The High Commissioner from New Zealand to Papua New Guinea is New Zealand's foremost diplomatic representative in the Independent State of Papua New Guinea, and in charge of New Zealand's diplomatic mission in Papua New Guinea.

The High Commission is located in Port Moresby, Papua New Guinea's capital city.  New Zealand has maintained a resident High Commissioner in Papua New Guinea since Papua New Guinea's independence in 1975, and a resident Head of Mission since 1974.

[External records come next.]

(* ===== verification/AgentRun.v ===== *)
(** * The agent from its start to its end ([run] of [crates/cirro-node/src/agent.rs])

    [run] in source order, as the states it shows from outside, one per call
    that changes them: the refusals, the state dir, the network policy, the
    CA, [reconcile], the edges and the socket, then the accept loop until a
    signal, and the shutdown. The Node's agent is [AgentBoot]'s: up from the
    end of its boot on, and from then on anything that can happen to it may
    happen between two of [run]'s own steps. *)

From S2P Require Import Prelude RustStr Proto Subnet Store Validate Vm VmLaws VmEnd Machine.
From S2P Require Import MachineLaws Edge Agent AgentSys AgentHost AgentBoot AgentProps Trace Tls Acme TlsLaws Egress.

(** ** The Node as [run] sees it *)

(** The file at the socket's path; [sk_live] while a process listens there. *)
Record SocketFile := mkSocketFile { sk_live : bool; sk_uid : N; sk_gid : N; sk_mode : N }.
(** The tasks [run] spawns. *)
Inductive Spawned := IdleParker | Renewer | HttpEdge (address : string) | HttpsEdge (address : string) | StatsSampler.
#[global] Instance spawned_eq_dec : EqDecision Spawned.
Proof. solve_decision. Defined.

(** [ww_node] holds the state database and the host, the agent up or down;
    [ww_files] the state dir's certificates and keys; [ww_connections] the
    uids of the connections taken. *)
Record World := mkWorld {
  ww_node : AgentNode;
  ww_parked_mode : N;
  ww_forward : Forwarding;
  ww_table : option Table;
  ww_files : Dir;
  ww_acme : option Acme;
  ww_tasks : list Spawned;
  ww_socket : option SocketFile;
  ww_connections : list N;
}.
Definition set_ww_node x w := mkWorld x (ww_parked_mode w) (ww_forward w) (ww_table w) (ww_files w) (ww_acme w)
  (ww_tasks w) (ww_socket w) (ww_connections w).
Definition set_ww_parked_mode x w := mkWorld (ww_node w) x (ww_forward w) (ww_table w) (ww_files w) (ww_acme w)
  (ww_tasks w) (ww_socket w) (ww_connections w).
Definition set_ww_forward x w := mkWorld (ww_node w) (ww_parked_mode w) x (ww_table w) (ww_files w) (ww_acme w)
  (ww_tasks w) (ww_socket w) (ww_connections w).
Definition set_ww_table x w := mkWorld (ww_node w) (ww_parked_mode w) (ww_forward w) x (ww_files w) (ww_acme w)
  (ww_tasks w) (ww_socket w) (ww_connections w).
Definition set_ww_files x w := mkWorld (ww_node w) (ww_parked_mode w) (ww_forward w) (ww_table w) x (ww_acme w)
  (ww_tasks w) (ww_socket w) (ww_connections w).
Definition set_ww_acme x w := mkWorld (ww_node w) (ww_parked_mode w) (ww_forward w) (ww_table w) (ww_files w) x
  (ww_tasks w) (ww_socket w) (ww_connections w).
Definition set_ww_tasks x w := mkWorld (ww_node w) (ww_parked_mode w) (ww_forward w) (ww_table w) (ww_files w)
  (ww_acme w) x (ww_socket w) (ww_connections w).
Definition set_ww_socket x w := mkWorld (ww_node w) (ww_parked_mode w) (ww_forward w) (ww_table w) (ww_files w)
  (ww_acme w) (ww_tasks w) x (ww_connections w).
Definition set_ww_connections x w := mkWorld (ww_node w) (ww_parked_mode w) (ww_forward w) (ww_table w) (ww_files w)
  (ww_acme w) (ww_tasks w) (ww_socket w) x.
Definition ww_agent (w : World) : Agent := nd_agent (ww_node w).
(** The state database and the host, while no agent is up. *)
Definition with_agent (f : Agent -> Agent) (w : World) : World :=
  set_ww_node (mkAgentNode (nd_up (ww_node w)) (on_agent f (nd_sys (ww_node w)))) w.
Definition with_host (f : Host -> Host) : World -> World := with_agent (fun a => set_ag_host (f (ag_host a)) a).

Abbreviation runM := (traceM World World).

(** [Config]. *)
Record AcmeConfig := mkAcmeConfig { af_directory : string; af_email : string; af_root : option string }.
Record Config := mkConfig {
  cf_state_dir : string;
  cf_socket : string;
  cf_socket_group : string;
  cf_subnet : Subnet;
  cf_firecracker : string;
  cf_jailer : string;
  cf_kernel : string;
  cf_http : option string;
  cf_https : option string;
  cf_acme : option AcmeConfig;
}.

(** What a start meets: the answers of the kernel and of the programs it
    runs, and what else happens to the agent meanwhile, once it is up, around
    each of the edges' binds. *)
Record StartOutcomes := mkStartOutcomes {
  so_connect : fault;
  so_logs : fault;
  so_parked : fault;
  so_parked_mode : fault;
  so_store : fault * fault * fault;
  so_route : option string;
  so_forward : ForwardOutcome;
  so_nft : NftAnswer;
  so_group : string -> result string (option N);
  so_ca : CaOutcome;
  so_acme_dir : fault;
  so_acme_read : string -> result string HostCertificate;
  so_reconcile : ReconcileOutcome;
  so_machines : fault;
  so_machine_apps : fault;
  so_known : string -> write_fault;
  so_ports : string -> nat -> result string (list N);
  so_now : N;
  so_http : fault;
  so_https : fault;
  so_tls : fault;
  so_socket_dir : fault;
  so_socket_remove : fault;
  so_ids : N * N;
  so_bind : fault;
  so_chown : fault;
  so_chmod : fault;
  so_sigterm : fault;
  so_sigint : fault;
  so_meanwhile : list SysEvent;
  so_meanwhile' : list SysEvent;
}.

(** ** The refusal *)

Inductive ConnectAnswer := Connected | NotFound | ConnectionRefused | OtherIo (e : string).
(** What [connect] meets: [f] is any other error. *)
Definition connect_to (f : fault) (s : option SocketFile) : ConnectAnswer :=
  match f, s with
  | Some e, _ => OtherIo e
  | None, None => NotFound
  | None, Some s => if sk_live s then Connected else ConnectionRefused
  end.
Definition refuse_if_already_running (socket : string) (answer : ConnectAnswer) : result string unit :=
  match answer with
  | Connected => Err ("cirro node: agent already running at " +:+ socket)
  | NotFound | ConnectionRefused => Ok tt
  | OtherIo e => Err e
  end.

Section run.
Context (crypto : Crypto) (cfg : Config).
Let sd : string := cf_state_dir cfg.
Let sub : Subnet := cf_subnet cfg.

(** ** The start *)

(** [create_dir] of a directory that may be there. *)
Definition make_dir (path : string) (h : Host) : Host :=
  match ho_dirs h !! path with Some _ => h | None => set_dirs (<[path := ∅]> (ho_dirs h)) h end.
(** The parked dir: made [0700], and [0700] when it was there. *)
Definition make_parked_dir (o : StartOutcomes) : runM unit :=
  let parked := path_join sd "parked" in
  w ← what_is;
  _ ← match ho_dirs (ag_host (ww_agent w)) !! parked with
      | Some _ => mret tt
      | None =>
          _ ← lift (fault_result (so_parked o));
          show (fun w => set_ww_parked_mode 448 (with_host (make_dir parked) w))
      end;
  _ ← lift (fault_result (so_parked_mode o));
  show (set_ww_parked_mode 448).

Definition open_store (f : fault * fault * fault) : runM unit := fun w =>
  let '(db, r) := store_open f.1.1 f.1.2 f.2 (subnet_display sub) (ag_db (ww_agent w)) in
  let w := with_agent (set_ag_db db) w in
  ([w], w, map_err open_error r).
Definition apply_policy (o : StartOutcomes) : runM unit := fun w =>
  let '(t, r) := ensure_node_policy (so_nft o) sub (default_route_iface (so_route o)) (ww_table w) in
  let w := set_ww_table t w in
  ([w], w, map_err (fun e => "apply the Node's egress policy: " +:+ e) r).
Definition load_ca (o : StartOutcomes) : runM (option (NodeCa crypto)) :=
  match cf_https cfg with
  | Some _ => ca ← zoom ww_files set_ww_files (load_or_create crypto sd (so_ca o)); mret (Some ca)
  | None => mret None
  end.
Definition load_acme (o : StartOutcomes) : runM bool :=
  match cf_acme cfg, cf_https cfg with
  | Some _, Some _ =>
      _ ← lift (fault_result (so_acme_dir o));
      w ← what_is;
      _ ← show (set_ww_acme (Some (acme_load (so_acme_read o) (map_to_list (ww_files w)).*1)));
      mret true
  | Some _, None => lift (Err "ACME certificates are for the HTTPS edge: start the agent with --https too")
  | None, _ => mret false
  end.

(** The [Agent], [reconcile] and [Machines::restore]: the agent is up once
    both are done, and gone when either fails. *)
Definition boot (o : StartOutcomes) (gid : N) (ca : option string) (acme : bool) : runM unit := fun w =>
  let a := boot_agent sd (cf_firecracker cfg) (cf_jailer cfg) (cf_kernel cfg) gid sub ca acme
    (ag_db (ww_agent w)) (ag_host (ww_agent w)) in
  let '(a, r) := reconcile (so_reconcile o) (so_now o) a in
  let down := set_ww_node (mkAgentNode false (sys_new a)) w in
  match r, load_machines (so_machines o) (ag_db a), load_machine_apps (so_machine_apps o) (ag_db a) with
  | Ok _, Ok records, Ok apps =>
      let a := set_ag_machines (restore (so_known o) (so_ports o) records apps (ag_machines a)) a in
      let w := set_ww_node (mkAgentNode true (sys_new a)) w in
      ([w], w, Ok tt)
  | Err e, _, _ => ([down], down, Err e)
  | Ok _, Err e, _ => ([down], down, Err e)
  | Ok _, Ok _, Err e => ([down], down, Err e)
  end.

Definition spawn (t : Spawned) : runM unit := show (fun w => set_ww_tasks (t :: ww_tasks w) w).
(** Something happens to the agent. *)
Definition happens (ev : SysEvent) : runM unit :=
  show (fun w => set_ww_node (mkAgentNode (nd_up (ww_node w)) (sys_step ev (nd_sys (ww_node w)))) w).
Fixpoint meanwhile (evs : list SysEvent) : runM unit :=
  match evs with
  | [] => mret tt
  | ev :: evs => _ ← happens ev; meanwhile evs
  end.

Definition start_renewer (acme : bool) : runM unit := if acme then spawn Renewer else mret tt.
Definition start_http_edge (o : StartOutcomes) : runM unit :=
  match cf_http cfg with
  | Some address =>
      _ ← lift (map_err (fun e => "listen for HTTP on " +:+ address +:+ ": " +:+ e) (fault_result (so_http o)));
      spawn (HttpEdge address)
  | None => mret tt
  end.
Definition start_https_edge (o : StartOutcomes) (ca : option (NodeCa crypto)) : runM unit :=
  match cf_https cfg, ca with
  | Some address, Some _ =>
      _ ← lift (map_err (fun e => "listen for HTTPS on " +:+ address +:+ ": " +:+ e) (fault_result (so_https o)));
      _ ← lift (fault_result (so_tls o));
      spawn (HttpsEdge address)
  | _, _ => mret tt
  end.

(** [bind] under a umask: the socket is the process's own, and a file in the
    way makes it fail. *)
Definition bind_socket (o : StartOutcomes) (umask : N) : runM unit :=
  _ ← lift (fault_result (so_bind o));
  w ← what_is;
  match ww_socket w with
  | Some _ => lift (Err "Address already in use (os error 98)")
  | None => show (set_ww_socket (Some (mkSocketFile true (so_ids o).1 (so_ids o).2 (N.ldiff 511 umask))))
  end.
Definition with_socket (f : SocketFile -> SocketFile) (w : World) : World := set_ww_socket (f <$> ww_socket w) w.
Definition open_socket (o : StartOutcomes) (gid : N) : runM unit :=
  _ ← lift (fault_result (so_socket_dir o));
  _ ← lift (fault_result (so_socket_remove o));
  _ ← show (set_ww_socket None);
  _ ← bind_socket o 127;
  _ ← lift (fault_result (so_chown o));
  _ ← show (with_socket (fun s => mkSocketFile (sk_live s) 0 gid (sk_mode s)));
  _ ← lift (fault_result (so_chmod o));
  show (with_socket (fun s => mkSocketFile (sk_live s) (sk_uid s) (sk_gid s) 432)).

Definition start (o : StartOutcomes) : runM unit :=
  w ← what_is;
  _ ← lift (refuse_if_already_running (cf_socket cfg) (connect_to (so_connect o) (ww_socket w)));
  _ ← lift (fault_result (so_logs o));
  _ ← show (with_host (make_dir (path_join sd "logs")));
  _ ← make_parked_dir o;
  _ ← open_store (so_store o);
  _ ← zoom ww_forward set_ww_forward (enable_ip_forward (so_forward o));
  _ ← apply_policy o;
  gid ← lift (resolve_group (so_group o) (cf_socket_group cfg));
  ca ← load_ca o;
  acme ← load_acme o;
  _ ← boot o gid (nca_cert_pem crypto <$> ca) acme;
  _ ← spawn IdleParker;
  _ ← start_renewer acme;
  _ ← meanwhile (so_meanwhile o);
  _ ← start_http_edge o;
  _ ← meanwhile (so_meanwhile' o);
  _ ← start_https_edge o ca;
  _ ← spawn StatsSampler;
  _ ← open_socket o gid;
  _ ← lift (fault_result (so_sigterm o));
  lift (fault_result (so_sigint o)).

As fellow members of the Commonwealth of Nations, diplomatic relations between New Zealand and Papua New Guinea are at governmental level, rather than between Heads of State.  Thus, the countries exchange High Commissioners, rather than ambassadors.

List of heads of mission

Commissioners to Papua New Guinea
 Brian Poananga (1974–1975)

High Commissioners to Papua New Guinea
 Brian Poananga (1975–1976)
 Michael Mansfield (1976–1979)
 Alison Stokes (1979–1982)
 Tim Hannah (1982–1985)
 Gerald McGhie (1985–1988)
 Hilary Willberg (1988–1989)
 John Hayes (1989–1993)
 Maarten Wevers (1993–1994)
 John Clarke (1994–1997)
 Nigel Moore (1997–2001)
 Chris Seed (2001–2003)
 Laurie Markes (2003 - )

References
 Heads of Missions List: P.  New Zealand Ministry of Foreign Affairs and Trade.  Retrieved on 2006-07-08.